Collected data
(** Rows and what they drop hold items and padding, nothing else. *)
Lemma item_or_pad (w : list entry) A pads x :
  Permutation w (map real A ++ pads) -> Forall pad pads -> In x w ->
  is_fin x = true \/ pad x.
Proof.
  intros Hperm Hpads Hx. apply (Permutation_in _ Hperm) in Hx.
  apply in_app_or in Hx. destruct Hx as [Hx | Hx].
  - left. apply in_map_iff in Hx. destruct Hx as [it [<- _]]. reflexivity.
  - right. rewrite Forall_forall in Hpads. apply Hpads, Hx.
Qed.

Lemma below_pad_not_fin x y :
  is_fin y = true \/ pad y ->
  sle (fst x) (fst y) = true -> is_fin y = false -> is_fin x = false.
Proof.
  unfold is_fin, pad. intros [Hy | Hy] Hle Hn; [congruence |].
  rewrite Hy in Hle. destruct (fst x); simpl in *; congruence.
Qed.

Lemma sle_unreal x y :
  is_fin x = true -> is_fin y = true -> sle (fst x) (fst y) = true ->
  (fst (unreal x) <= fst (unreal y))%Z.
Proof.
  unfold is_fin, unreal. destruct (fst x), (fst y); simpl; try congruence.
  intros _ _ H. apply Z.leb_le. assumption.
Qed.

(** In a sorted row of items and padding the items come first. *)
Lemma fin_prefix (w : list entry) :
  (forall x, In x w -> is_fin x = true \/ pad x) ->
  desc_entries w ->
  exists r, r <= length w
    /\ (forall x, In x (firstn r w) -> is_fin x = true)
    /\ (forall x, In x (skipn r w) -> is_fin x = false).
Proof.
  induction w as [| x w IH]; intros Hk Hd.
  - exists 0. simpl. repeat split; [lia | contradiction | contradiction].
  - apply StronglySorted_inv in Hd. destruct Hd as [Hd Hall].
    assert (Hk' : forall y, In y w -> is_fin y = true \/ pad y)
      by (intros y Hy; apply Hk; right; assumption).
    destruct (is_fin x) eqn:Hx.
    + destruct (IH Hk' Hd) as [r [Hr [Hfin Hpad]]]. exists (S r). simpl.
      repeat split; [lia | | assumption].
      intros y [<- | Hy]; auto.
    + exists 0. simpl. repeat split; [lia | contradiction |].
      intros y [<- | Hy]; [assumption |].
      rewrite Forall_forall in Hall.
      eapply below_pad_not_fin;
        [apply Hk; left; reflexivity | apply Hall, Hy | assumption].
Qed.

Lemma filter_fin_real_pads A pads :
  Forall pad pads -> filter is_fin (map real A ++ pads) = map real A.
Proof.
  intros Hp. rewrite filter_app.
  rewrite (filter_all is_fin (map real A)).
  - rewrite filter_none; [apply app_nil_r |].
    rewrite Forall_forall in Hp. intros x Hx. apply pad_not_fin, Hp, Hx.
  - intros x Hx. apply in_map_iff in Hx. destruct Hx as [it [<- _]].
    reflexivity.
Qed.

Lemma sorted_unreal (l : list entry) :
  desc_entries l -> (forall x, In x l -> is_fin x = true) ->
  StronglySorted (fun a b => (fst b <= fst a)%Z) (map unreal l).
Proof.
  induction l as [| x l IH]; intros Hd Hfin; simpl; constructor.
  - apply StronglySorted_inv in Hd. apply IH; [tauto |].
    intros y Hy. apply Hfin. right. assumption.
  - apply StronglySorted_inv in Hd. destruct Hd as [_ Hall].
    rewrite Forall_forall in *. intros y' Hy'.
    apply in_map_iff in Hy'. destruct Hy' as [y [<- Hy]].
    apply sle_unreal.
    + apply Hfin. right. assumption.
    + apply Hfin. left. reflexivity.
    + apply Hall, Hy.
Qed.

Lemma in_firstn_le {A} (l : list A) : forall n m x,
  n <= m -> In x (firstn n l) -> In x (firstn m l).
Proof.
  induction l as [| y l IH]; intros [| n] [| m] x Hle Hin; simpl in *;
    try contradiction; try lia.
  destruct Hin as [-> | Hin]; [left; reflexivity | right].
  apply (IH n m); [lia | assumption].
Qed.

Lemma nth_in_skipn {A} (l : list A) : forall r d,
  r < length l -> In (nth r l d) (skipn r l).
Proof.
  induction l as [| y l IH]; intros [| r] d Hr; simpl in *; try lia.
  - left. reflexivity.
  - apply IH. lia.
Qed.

==

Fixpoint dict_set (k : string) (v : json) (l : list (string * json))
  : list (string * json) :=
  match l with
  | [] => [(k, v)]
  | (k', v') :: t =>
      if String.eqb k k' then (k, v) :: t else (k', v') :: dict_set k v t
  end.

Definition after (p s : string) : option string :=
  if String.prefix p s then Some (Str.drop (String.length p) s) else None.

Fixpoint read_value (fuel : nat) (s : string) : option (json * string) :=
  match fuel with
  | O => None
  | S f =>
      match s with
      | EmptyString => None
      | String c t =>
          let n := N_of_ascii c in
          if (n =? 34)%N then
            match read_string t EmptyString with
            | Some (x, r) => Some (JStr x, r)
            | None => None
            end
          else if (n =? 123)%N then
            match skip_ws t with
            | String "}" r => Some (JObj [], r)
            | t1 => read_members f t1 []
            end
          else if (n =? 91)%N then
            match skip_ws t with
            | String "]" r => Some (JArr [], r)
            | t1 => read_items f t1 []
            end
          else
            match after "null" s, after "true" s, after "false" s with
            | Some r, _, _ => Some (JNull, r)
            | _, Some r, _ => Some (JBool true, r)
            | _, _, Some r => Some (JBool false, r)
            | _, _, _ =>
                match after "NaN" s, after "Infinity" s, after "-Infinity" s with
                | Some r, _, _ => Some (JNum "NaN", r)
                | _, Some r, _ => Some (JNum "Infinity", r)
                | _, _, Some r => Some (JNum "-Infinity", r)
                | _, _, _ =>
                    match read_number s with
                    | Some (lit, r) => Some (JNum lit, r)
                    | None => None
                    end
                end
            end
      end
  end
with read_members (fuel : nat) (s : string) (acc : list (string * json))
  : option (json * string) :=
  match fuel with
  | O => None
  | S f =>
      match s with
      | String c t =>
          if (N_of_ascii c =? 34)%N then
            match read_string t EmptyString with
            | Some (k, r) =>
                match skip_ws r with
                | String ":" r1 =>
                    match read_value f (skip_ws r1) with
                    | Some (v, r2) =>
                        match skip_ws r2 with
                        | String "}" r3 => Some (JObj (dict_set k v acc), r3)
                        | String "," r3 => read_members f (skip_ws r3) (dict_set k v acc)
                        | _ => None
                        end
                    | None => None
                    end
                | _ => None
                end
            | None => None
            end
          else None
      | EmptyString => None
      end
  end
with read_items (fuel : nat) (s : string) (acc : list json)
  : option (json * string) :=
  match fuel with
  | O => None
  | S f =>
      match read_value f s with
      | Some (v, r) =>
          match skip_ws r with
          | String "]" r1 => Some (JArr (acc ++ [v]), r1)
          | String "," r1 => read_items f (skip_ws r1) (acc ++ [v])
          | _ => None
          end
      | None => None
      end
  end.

==

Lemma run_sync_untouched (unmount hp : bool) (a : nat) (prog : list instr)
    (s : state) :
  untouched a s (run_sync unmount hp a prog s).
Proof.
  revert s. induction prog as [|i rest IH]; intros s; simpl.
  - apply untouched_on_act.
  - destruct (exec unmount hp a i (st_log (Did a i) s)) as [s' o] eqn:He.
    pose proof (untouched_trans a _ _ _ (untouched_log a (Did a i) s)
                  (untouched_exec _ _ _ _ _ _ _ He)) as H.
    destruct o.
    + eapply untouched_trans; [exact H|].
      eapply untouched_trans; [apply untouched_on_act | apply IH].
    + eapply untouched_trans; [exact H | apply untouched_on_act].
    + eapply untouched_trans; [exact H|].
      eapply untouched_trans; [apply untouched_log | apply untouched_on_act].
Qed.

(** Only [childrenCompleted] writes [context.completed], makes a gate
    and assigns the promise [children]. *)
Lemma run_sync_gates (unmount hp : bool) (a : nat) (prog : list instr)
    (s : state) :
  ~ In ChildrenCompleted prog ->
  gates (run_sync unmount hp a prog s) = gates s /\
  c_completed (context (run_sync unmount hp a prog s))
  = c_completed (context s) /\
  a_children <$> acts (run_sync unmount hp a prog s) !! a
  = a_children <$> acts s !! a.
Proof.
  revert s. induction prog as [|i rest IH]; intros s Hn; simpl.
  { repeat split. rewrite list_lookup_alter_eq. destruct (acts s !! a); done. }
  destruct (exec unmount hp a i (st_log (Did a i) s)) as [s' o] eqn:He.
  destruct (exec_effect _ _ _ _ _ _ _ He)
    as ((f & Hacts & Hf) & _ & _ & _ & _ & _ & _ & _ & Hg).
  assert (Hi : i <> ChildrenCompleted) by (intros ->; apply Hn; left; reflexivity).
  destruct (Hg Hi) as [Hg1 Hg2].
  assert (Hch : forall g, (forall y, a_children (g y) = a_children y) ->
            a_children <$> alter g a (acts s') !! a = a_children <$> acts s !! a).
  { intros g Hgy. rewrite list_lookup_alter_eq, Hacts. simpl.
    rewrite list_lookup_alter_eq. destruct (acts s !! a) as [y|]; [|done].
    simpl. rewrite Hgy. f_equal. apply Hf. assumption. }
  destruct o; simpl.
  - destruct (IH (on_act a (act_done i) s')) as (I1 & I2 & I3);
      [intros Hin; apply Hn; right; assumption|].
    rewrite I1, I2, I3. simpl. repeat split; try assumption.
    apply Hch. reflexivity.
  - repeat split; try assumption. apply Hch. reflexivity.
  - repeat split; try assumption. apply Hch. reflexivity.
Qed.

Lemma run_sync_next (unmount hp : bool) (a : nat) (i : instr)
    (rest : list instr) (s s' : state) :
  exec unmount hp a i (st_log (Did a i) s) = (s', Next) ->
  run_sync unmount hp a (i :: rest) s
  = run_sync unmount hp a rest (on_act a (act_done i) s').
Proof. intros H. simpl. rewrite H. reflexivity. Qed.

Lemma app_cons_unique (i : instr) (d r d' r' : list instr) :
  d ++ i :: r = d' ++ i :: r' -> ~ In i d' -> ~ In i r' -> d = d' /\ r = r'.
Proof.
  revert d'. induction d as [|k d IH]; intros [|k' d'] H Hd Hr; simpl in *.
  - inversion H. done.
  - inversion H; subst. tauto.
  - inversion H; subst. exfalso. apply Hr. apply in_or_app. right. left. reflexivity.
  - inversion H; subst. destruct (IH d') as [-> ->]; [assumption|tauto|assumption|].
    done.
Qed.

§ **Exercise description**:
Among the entries above, count every line containing the string "json". Your reply must be that number alone.

§ **Exercise answer**:
7